* Activity *
Where the records below show a line containing "by apply Hkey.", start copying; end with the line containing "Nat.sub_0_r by lia.", and copy it too.

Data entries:
=== Begin Enclosure ===

(** Filling an empty slot that the connections already point to. *)
Lemma install_spec holes m i entry :
  consistent_but ({[i]} ∪ holes) m → i ∉ holes → am_slots m !! i = Some None →
  group_ok (filter_group (m_sub entry)) →
  room (am_postings m) (length (group_keys (filter_group (m_sub entry)))) →
  (∀ c s, slot_of m c s = Some i ↔ c = conn_id (m_sub entry) ∧ s = sub_id (m_sub entry)) →
  ∃ ix sx places content,
    let m' := set_indexed (set_slots m (<[i := Some entry]> (am_slots m))) ix sx places content in
    install (set_slots m (<[i := Some entry]> (am_slots m))) i = Ok m' ∧ consistent_but holes m'.
Proof.
  intros Hm Hhole Hi Hg Hroom Hkey. pose proof (lookup_lt_Some _ _ _ Hi) as Hlt.
  destruct (c_linked _ _ Hm) as (inst & Hlink & Hinst). pose proof (c_rows _ _ Hm _ Hi) as Hrow.
  set (ks := group_keys (filter_group (m_sub entry))) in *.
  destruct (install_keys_spec ks (am_postings m) inst i [])
    as (st & inst' & Hfold & Hlink' & Hinst' & Hlen & Hrows); [done|by apply group_keys_ok|done| |done| |].
  { intros n _. rewrite Hinst. unfold slot_keys. by rewrite Hi. }
  { specialize (Hroom false KAny). cbn [length]. lia. }
  pose proof (content_count_insert (am_slots m) i None (Some entry) Hi) as Hcount.
  rewrite <- (c_content _ _ Hm) in Hcount. cbn [needs_content b2n] in Hcount.
  destruct st as [[ix sx] places]. cbn [snd fst am_postings] in Hlen, Hrows.
  exists ix, sx, places, (content_count (<[i := Some entry]> (am_slots m))). split.
  - unfold install. cbn [am_slots set_slots]. rewrite (vec_get_Ok _ i (Some entry)) by by apply list_lookup_insert_eq.
    cbn [mbind result_bind expect ok_or am_places set_slots]. rewrite (vec_get_Ok _ _ _ Hrow). cbn [mbind result_bind].
    rewrite (install_filters_keys _ _ _ Hg). unfold am_postings in Hfold. cbn [am_index am_search am_places set_slots].
    unfold ks in Hfold. rewrite Hfold. cbn [mbind result_bind am_content_subscriptions set_slots].
    do 2 f_equal. lia.
  - destruct Hm as [Hpl Hsl Hconns Hgroup Hslots Hne Hnd Hfree Hrow' _ _ Hseen Hpass].
    split; cbn; rewrite ?length_insert; try done.
    + by rewrite Hlen.
    + intros c s j Hj Hd. destruct (decide (j = i)) as [-> |Hji].
      * apply Hkey in Hj as [-> ->]. exists entry. split; [by apply list_lookup_insert_eq|done].
      * rewrite list_lookup_insert_ne by done. apply Hconns; [done|set_solver].
    + intros j e. rewrite list_lookup_insert_Some. intros [(<- & [= <-] & _)|[_ He]]; [done|by eapply Hgroup].
    + intros j e. rewrite list_lookup_insert_Some. intros [(<- & [= <-] & _)|[Hji He]] Hd.
      * by apply Hkey.
      * apply Hslots; [done|set_solver].
    + intros j. rewrite Hfree, list_lookup_insert_Some. split.
      * intros [Hj Hd]. split; [right; set_solver|set_solver].
      * intros [[(_ & [=] & _)|[? ?]] Hd]. split; [done|set_solver].
    + intros j. rewrite list_lookup_insert_Some. intros [(_ & [=] & _)|[Hd Hj]]. rewrite Hrows by done. by apply Hrow'.
    + exists inst'. split; [done|]. intros j n. rewrite Hinst', slot_keys_insert by done. cbn [length].
      destruct (decide (j = i)) as [-> |Hd].
      * by rewrite decide_True, Nat.sub_0_r by lia.
      * rewrite decide_False by naive_solver. apply Hinst.
Qed.

(** The connections do not point to a free slot. *)
Lemma free_slot_unused holes m c s i :
  consistent_but holes m → am_slots m !! i = Some None → i ∉ holes → slot_of m c s ≠ Some i.
Proof.
  intros Hm Hi Hd Hs. destruct (c_conns _ _ Hm _ _ _ Hs Hd) as (e & He & _). congruence.
Qed.

Lemma slot_of_insert m c s i c' s' :
  slot_of (set_conns m (<[c := <[s := i]> (default ∅ (am_conns m !! c))]> (am_conns m))) c' s' =
    if decide (c' = c ∧ s' = s) then Some i else slot_of m c' s'.
Proof.
  unfold slot_of. cbn. destruct (decide (c' = c)) as [-> |Hc].
  - rewrite lookup_insert_eq. cbn. destruct (decide (s' = s)) as [-> |Hs].
    + by rewrite lookup_insert_eq, decide_True.
    + rewrite lookup_insert_ne, decide_False by naive_solver. by destruct (am_conns m !! c); cbn.
  - by rewrite lookup_insert_ne, decide_False by naive_solver.
Qed.

Lemma place_grow places j n : place (places ++ [[]]) j n = place places j n.
Proof.
  unfold place. destruct (decide (j < length places)%nat) as [Hj|Hj]; [by rewrite lookup_app_l|].
  rewrite (lookup_ge_None_2 places) by lia. rewrite lookup_app_r by lia.
  by destruct (j - length places)%nat as [|[]].
Qed.

Lemma linked_grow st inst : linked st inst → linked (st.1, st.2 ++ [[]]) inst.
Proof.
  intros [Hwf Hplace Hpost Htags]. split; [done| | |done].
  - intros j n search k mask Hj. cbn. rewrite place_grow. by apply Hplace.
  - intros search k a p H. cbn. rewrite place_grow. by apply Hpost.
Qed.

Lemma slot_keys_grow slots j : slot_keys (slots ++ [None]) j = slot_keys slots j.
Proof.
  unfold slot_keys. destruct (decide (j < length slots)%nat) as [Hj|Hj]; [by rewrite lookup_app_l|].
  rewrite (lookup_ge_None_2 slots) by lia. rewrite lookup_app_r by lia.
  by destruct (j - length slots)%nat as [|[]].
Qed.

(** Taking the last free slot. *)
Lemma pop_free_spec m free i :
  consistent m → am_free m = free ++ [i] →
  consistent_but {[i]} (set_free m free) ∧ am_slots m !! i = Some None.
Proof.
  intros [Hpl Hsl Hconns Hgroup Hslots Hne Hnd Hfree Hrow Hlink Hcont Hseen Hpass] Hf.
  rewrite Hf in *. apply NoDup_app in Hnd as (Hnd & Hdisj & _).
  split; [|apply Hfree; set_solver]. split; cbn; try done.
  - intros c s j Hj _. apply (Hconns c s j Hj). set_solver.
  - intros j e He _. apply Hslots; [done|set_solver].
  - intros j. split.
    + intros Hj. assert (j ∈ free ++ [i]) as [Hs _]%Hfree by set_solver. split; [done|].
      rewrite not_elem_of_singleton. intros ->. apply (Hdisj i Hj). set_solver.
    + intros [Hj Hd]. assert (j ∈ free ++ [i]) by (apply Hfree; set_solver). set_solver.
Qed.

(** A slot more. *)
Definition grow (m : ActiveMonitors) : ActiveMonitors :=
  mkActiveMonitors (am_conns m) (am_slots m ++ [None]) (am_places m ++ [[]]) (am_free m)
    (am_index m) (am_search m) (am_seen m ++ [0]) (am_pass m) (am_candidates m)
    (am_max_subs m) (am_content_subscriptions m).

Lemma grow_spec m : consistent m → consistent_but {[length (am_slots m)]} (grow m).
Proof.
  intros [Hpl Hsl Hconns Hgroup Hslots Hne Hnd Hfree Hrow (inst & Hlink & Hinst) Hcont Hseen Hpass].
  set (i := length (am_slots m)).
  assert (∀ j o, (am_slots m ++ [None]) !! j = Some o → j ≠ i → am_slots m !! j = Some o) as Hold.
  { intros j o [?|(Hle & Hj)]%lookup_app_Some Hd; [done|].
    apply list_lookup_singleton_Some in Hj as [Hj _]. unfold i in Hd. lia. }
  assert (∀ j o, am_slots m !! j = Some o → (am_slots m ++ [None]) !! j = Some o) as Hnew
    by (intros; by apply lookup_app_l_Some).
  split; cbn; rewrite ?length_app; cbn; try done; try lia.
  - intros c s j Hj Hd. destruct (Hconns c s j Hj) as (e & He & ?); [set_solver|]. eauto.
  - intros j e He. destruct (decide (j = i)) as [-> |Hd]; [|eauto].
    rewrite list_lookup_middle in He by done. done.
  - intros j e He Hd. apply Hslots; [apply Hold; [done|set_solver]|set_solver].
  - intros j. rewrite Hfree. split.
    + intros [Hj _]. split; [by apply Hnew|]. apply lookup_lt_Some in Hj.
      rewrite not_elem_of_singleton. unfold i. lia.
    + intros [Hj Hd]. split; [|set_solver]. apply Hold; [done|set_solver].
  - intros j Hj. destruct (decide (j = i)) as [-> |Hd].
    + unfold i. rewrite <- Hpl. by apply list_lookup_middle.
    + apply lookup_app_l_Some, Hrow. by apply Hold.
  - exists inst. split; [by apply (linked_grow (am_postings m))|]. intros j n. by rewrite slot_keys_grow.
  - unfold content_count. rewrite filter_app, filter_cons, filter_nil, decide_False, app_nil_r by done.
    exact Hcont.
  - apply Forall_app. split; [done|]. by constructor.
Qed.

(** Reserving a slot: the last free one, or a new one. *)
Lemma allocate_spec m :
  consistent m → Z.of_nat (length (am_slots m)) < 2 ^ 32 →
  ∃ m' i, allocate m = Ok (m', i) ∧ consistent_but {[i]} m' ∧ am_slots m' !! i = Some None ∧
    am_conns m' = am_conns m ∧ am_max_subs m' = am_max_subs m ∧
    (∀ j, j ≠ i → am_slots m' !! j = am_slots m !! j) ∧ (∀ e, am_slots m !! i ≠ Some (Some e)) ∧
    ix_of (am_postings m') = ix_of (am_postings m).
Proof.
  intros Hm Hn. unfold allocate. destruct (last (am_free m)) as [i|] eqn:Hlast.
  - apply last_Some in Hlast as [free Hf]. destruct (pop_free_spec m free i Hm Hf) as [Hm' Hi].
    rewrite Hf, length_app, take_app_length' by (cbn; lia).
    exists (set_free m free), i. split_and!; try done. intros e. by rewrite Hi.
  - rewrite position_Ok by done. cbn [mbind result_bind]. exists (grow m), (length (am_slots m)).
    split; [done|]. split; [by apply grow_spec|]. split; [by apply list_lookup_middle|].
    split_and!; try done; [|intros e; by rewrite lookup_ge_None_2].
    intros j Hj. cbn. destruct (decide (j < length (am_slots m))%nat).
    + by rewrite lookup_app_l.
    + rewrite !lookup_ge_None_2; [done|lia|]. rewrite length_app. cbn. lia.
Qed.

(** ** Adding subscriptions *)

(** The numbers of the slots and of the postings stay below 2^32. *)
Definition room_for (m : ActiveMonitors) (sub : Subscription) : Prop :=
  room (am_postings m) (length (group_keys (filter_group sub))) ∧
  Z.of_nat (length (am_slots m)) < 2 ^ 32.

(** Pointing a new id to the reserved slot. *)
Lemma reserve_spec m c s i :
  consistent_but {[i]} m → slot_of m c s = None →
  consistent_but {[i]} (set_conns m (<[c := <[s := i]> (default ∅ (am_conns m !! c))]> (am_conns m))).
Proof.
  intros [Hpl Hsl Hconns Hgroup Hslots Hne Hnd Hfree Hrow Hlink Hcont Hseen Hpass] Hnone.
  split; cbn; try done.
  - intros c' s' j. rewrite slot_of_insert. case_decide; [intros [= <-]; set_solver|]. apply Hconns.
  - intros j e He Hd. rewrite slot_of_insert. specialize (Hslots _ _ He Hd).
    case_decide as E; [|done]. destruct E as [E1 E2]. rewrite E1, E2 in Hslots. congruence.
  - intros c' subs. rewrite lookup_insert_Some. intros [[-> <-]|[_ ?]]; [|by eapply Hne].
    apply insert_non_empty.
Qed.

(** Putting the subscription into its reserved slot. *)
Lemma fill_spec m i sub pending :
  consistent_but {[i]} m → am_slots m !! i = Some None → group_ok (filter_group sub) →
  room (am_postings m) (length (group_keys (filter_group sub))) →
  (∀ c s, slot_of m c s = Some i ↔ c = conn_id sub ∧ s = sub_id sub) →
  ∃ m', (slots ← vec_set (am_slots m) i (Some (mkMonitored sub pending));
         install (set_slots m slots) i) = Ok m' ∧ consistent m' ∧ am_max_subs m' = am_max_subs m ∧
    ∀ c s, view m' c s =
      if decide (c = conn_id sub ∧ s = sub_id sub) then Some (mkMonitored sub pending) else view m c s.
Proof.
  intros Hm Hi Hg Hroom Hkey. pose proof (lookup_lt_Some _ _ _ Hi) as Hlt.
  destruct (install_spec ∅ m i (mkMonitored sub pending)) as (ix & sx & places & content & H & Hm');
    [by rewrite union_empty_r_L|set_solver|done..|].
  rewrite vec_set_Ok by done. cbn [mbind result_bind]. eexists. split; [exact H|]. split; [done|]. split; [done|].
  intros c s. unfold view. change (slot_of (set_indexed _ _ _ _ _) c s) with (slot_of m c s). cbn.
  destruct (slot_of m c s) as [j|] eqn:Ej.
  - destruct (decide (j = i)) as [-> |Hj].
    + apply Hkey in Ej as [-> ->]. by rewrite list_lookup_insert_eq, decide_True.
    + rewrite list_lookup_insert_ne, decide_False; [done| |done].
      intros E. apply Hkey in E. congruence.
  - rewrite decide_False; [done|]. intros E. apply Hkey in E. congruence.
Qed.

(** A new generation takes over the slot of the one it replaces. *)
Lemma replace_spec m i sub pending :
  consistent m → group_ok (filter_group sub) →
  room (am_postings m) (length (group_keys (filter_group sub))) →
  slot_of m (conn_id sub) (sub_id sub) = Some i →
  ∃ m', insert_sub m sub pending = Ok m' ∧ consistent m' ∧ am_max_subs m' = am_max_subs m ∧
    ∀ c s, view m' c s =
      if decide (c = conn_id sub ∧ s = sub_id sub) then Some (mkMonitored sub pending) else view m c s.
Proof.
  intros Hm Hg Hroom Hs. unfold insert_sub. rewrite Hs.
  destruct (c_conns _ _ Hm _ _ _ Hs) as (old & Hold & Hc & Hsub); [set_solver|].
  pose proof (lookup_lt_Some _ _ _ Hold) as Hlt.
  destruct (uninstall_spec ∅ m i old Hm Hold) as (ix & sx & places & content & -> & Hm1 & Hroom1).
  rewrite union_empty_r_L in Hm1. cbn [mbind result_bind].
  edestruct (fill_spec _ i sub pending Hm1) as (m' & H & ? & ? & Hview);
    [by apply list_lookup_insert_eq|done|by apply Hroom1| |].
  { intros c s. split.
    - intros Hcs. destruct (c_conns _ _ Hm c s i Hcs) as (e & He & ? & ?); [set_solver|]. naive_solver.
    - by intros [-> ->]. }
  exists m'. split; [exact H|]. split_and!; try done. intros c s. rewrite Hview.
  case_decide as E; [done|]. unfold view. cbn. change (slot_of (set_indexed _ _ _ _ _) c s) with (slot_of m c s).
  destruct (slot_of m c s) as [j|] eqn:Ej; [|done]. destruct (decide (j = i)) as [-> |Hj].
  - destruct (c_conns _ _ Hm c s i Ej) as (e & He & <- & <-); [set_solver|]. naive_solver.
  - by rewrite list_lookup_insert_ne.
Qed.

=== End Enclosure ===

* Completed exercise *
      * by apply Hkey.
      * apply Hslots; [done|set_solver].
    + intros j. rewrite Hfree, list_lookup_insert_Some. split.
      * intros [Hj Hd]. split; [right; set_solver|set_solver].
      * intros [[(_ & [=] & _)|[? ?]] Hd]. split; [done|set_solver].
    + intros j. rewrite list_lookup_insert_Some. intros [(_ & [=] & _)|[Hd Hj]]. rewrite Hrows by done. by apply Hrow'.
    + exists inst'. split; [done|]. intros j n. rewrite Hinst', slot_keys_insert by done. cbn [length].
      destruct (decide (j = i)) as [-> |Hd].
      * by rewrite decide_True, Nat.sub_0_r by lia.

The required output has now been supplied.